The mother was despondent, declared "I can't go on". The eldest son, thirteen year old Al, said, "don't fret mother"..."I'll take care of this family".
And so he did. He took a job in a fish market, carrying heavy barrels of fish from storage to shelf. He worked 13 hours a day, seven days a week, and carried his $12 dollar weekly paycheck home to his mother. Some nights, after his work in the fish market, he'd stop in an Irish saloon, stand next to a support pillar and belt out old sentimental Irish tunes to cold hard drinkers, tired after a day of brutal labor. At first no one paid attention. But after several nights of serenading, with a hat out to catch the stray penny or two, the clientele began taking a liking to the kid.

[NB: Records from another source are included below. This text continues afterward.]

(** The wrapper of [waf_protect_post]. *)
Definition waf_protect_post (view : View) (fp : FormProtection) (rq : Request) : M S Response :=
  let fall_through := if negb (bool_decide (rq_method rq = "POST")) then view rq None
                      else handle_post view fp rq in
  if bool_decide (rq_method rq = "GET") && negb (str_empty (default "" (rq_get rq !! "form_replay"))) then
    replayed <- try_replay fp rq ;;
    match replayed with
    | Some rq => handle_post view fp rq
    | None => fall_through
    end
  else fall_through.
End Decorator.

(** ** Lemmas: the stash *)

Lemma stash_get_pop k l : stash_get k (stash_pop k l) = None.
Proof.
  unfold stash_get, assoc, stash_pop. induction l as [|[k' r] l IH]; [done|]. cbn [List.filter fst].
  case_bool_decide as Hk; cbn [negb]; [exact IH|]. cbn [List.find fst]. by rewrite bool_decide_false.
Qed.

Lemma stash_get_pop_ne k k' l : k ≠ k' → stash_get k (stash_pop k' l) = stash_get k l.
Proof.
  intros Hne. unfold stash_get, assoc, stash_pop. induction l as [|[k2 r] l IH]; [done|]. cbn [List.filter fst].
  case_bool_decide as Hk; cbn [negb List.find fst].
  - subst. rewrite IH. by rewrite (bool_decide_false (k' = k)).
  - case_bool_decide; [done|exact IH].
Qed.

Lemma stash_get_In k l r : stash_get k l = Some r → In (k, r) l.
Proof.
  unfold stash_get, assoc. destruct (List.find _ l) as [[k' r']|] eqn:Ef; [|done]. intros [= ->].
  apply List.find_some in Ef as [Hin He]. cbn in He. apply bool_decide_eq_true in He. by subst.
Qed.

Lemma stash_get_keys k l : stash_get k l = None ↔ k ∉ map fst l.
Proof.
  unfold stash_get, assoc. induction l as [|[k' r] l IH]; cbn [List.find map fst].
  { split; [|done]. intros _. apply not_elem_of_nil. }
  rewrite not_elem_of_cons. case_bool_decide as Hk; [split; [done|naive_solver]|].
  rewrite IH. split; [intros ?; split; [congruence|done]|by intros [_ ?]].
Qed.

Lemma stash_put_new k r l : stash_get k l = None → stash_put k r l = l ++ [(k, r)].
Proof.
  rewrite stash_get_keys. induction l as [|[k' r'] l IH]; [done|]. cbn [map fst stash_put app].
  intros [Hne Hni]%not_elem_of_cons. rewrite bool_decide_false by congruence. by rewrite IH.
Qed.

Lemma stash_put_In k r l kr : In kr (stash_put k r l) → kr = (k, r) ∨ In kr l.
Proof.
  induction l as [|[k' r'] l IH]; cbn [stash_put]; [intros [<-|[]]; by left|].
  case_bool_decide; intros [<-|Hin]; [by left|by right; right|by right; left|].
  destruct (IH Hin); [by left|by right; right].
Qed.

Definition keys (l : list (string * ReplayRecord)) : list string := map fst l.

Lemma stash_put_keys k r l : keys (stash_put k r l) = if decide (k ∈ keys l) then keys l else keys l ++ [k].
Proof.
  unfold keys. induction l as [|[k' r'] l IH]; [done|]. cbn [stash_put map fst]. case_bool_decide as Hk.
  - subst. cbn [map fst]. rewrite decide_True by (left). done.
  - cbn [map fst]. rewrite IH. destruct (decide (k ∈ map fst l)).
    + rewrite decide_True by by right. done.
    + rewrite decide_False; [done|]. rewrite not_elem_of_cons. split; [congruence|done].
Qed.

(** Popping a list of keys. *)
Definition pop_all (ks : list string) (l : list (string * ReplayRecord)) : list (string * ReplayRecord) :=
  List.filter (λ kr, negb (bool_decide (kr.1 ∈ ks))) l.

Lemma foldr_pop (old l : list (string * ReplayRecord)) : foldr (λ kr, stash_pop kr.1) l old = pop_all (map fst old) l.
Proof.
  unfold pop_all. induction old as [|[k r] old IH]; cbn [foldr map fst].
  - symmetry. induction l as [|x l IHl]; [done|]. cbn. by rewrite IHl.
  - rewrite IH. unfold stash_pop. rewrite filter_filter. apply List.filter_ext. intros [k' r']. cbn [fst].
    rewrite <- negb_orb. f_equal. rewrite <- bool_decide_or. apply bool_decide_ext.
    rewrite elem_of_cons. tauto.
Qed.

Soon the Tammany Hall pols hanging out at the bar took notice. They learned more about the hard working young fish monger who knew all the old songs. They gave him a second job as a message runner. For seven years the kid got his only education studying human behavior at the fish market and then listening to Tammany Hall politicians plot strategy in the evenings.
Tammany was impressed with the kid with the satchel of Irish songs and a natural bent for getting along with people, especially the Italian and Irish immigrants in the tenement wards of the big city.
They ran him for sheriff in an outlying ward and he won. He would soon move up to a seat in the New York statehouse in Albany.
When Al arrived in Albany he carried with him no school diplomas and an ignorance of the written word. His only tools for the job were a willingness to work hard at any task given. For the first two years the entire statehouse ignored him. He was given no committee assignments and no one spoke a word to him.
So, because Al knew nothing of politics, and nothing of the law, and could barely read, he sat up late at night in Albany and learned to read every word of every line of every legislative bill that passed through the Statehouse. Soon Al became the most knowledgeable legislator in Albany and his peers and his seniors turned to him for answers to their questions.
And while Al was peering over every word of legislation he kept his ears peeled to the woes of his Italian and Irish constituents in the tenements back home. He hadn't forgotten those 80 hour work weeks at the fish market and his Irish brothers laboring to build the Brooklyn Bridge for two dollars a day.
And then one fine March evening the Triangle Shirtwaist Factory caught fire. Hundreds of young women were trapped on the upper floors because management had locked all exit doors from the outside in an effort to keep labor organizers out of the building. Over a hundred young girls either burned to death or jumped to their death that tragic evening. The tragedy finally awoke all of New York City to the need of labor reform.
When those in the statehouse sensed the immediate demands for reforms they turned to Al to get them done. When Al was done children under 14 were banned from the sweat factories, health and environmental laws were passed to clean up the work place, mandatory work hours were reduced, and work breaks and disability plans were enacted.
Those sweeping reforms swept Al right into the Governor's mansion. Adored by the working man, Al would repeatedly win term after term as Governor of New York. And in 1928 Al would run for President of The United States. He would lose because he was Irish Catholic and America would need another thirty years or so to put away their religious biases.
In the 1930's Al moved away from the Democratic Party. New York's Tammany Hall had become so corrupt their graft prevented any help for those suffering from the Great Depression. His one time ally, Franklin Roosevelt had turned to dictatorial socialism and Al could no longer support him.
Al died in 1944, just five months after his dear wife passed. But Al's legacy to working America would live on. Each year since his death New York City hosts a dinner in honor of Al. Proceeds go toward health care for the needy. And each year the most prominent politicians in the land attend. The night is filled with laughter as irreverent political humor is thrown about by both political parties. And both parties aspire to the love that his constituents bestowed upon him. They call that little annual love fest The Al Smith Dinner.
In honor of a poor Irish Catholic fish monger who proved the American Dream is real indeed.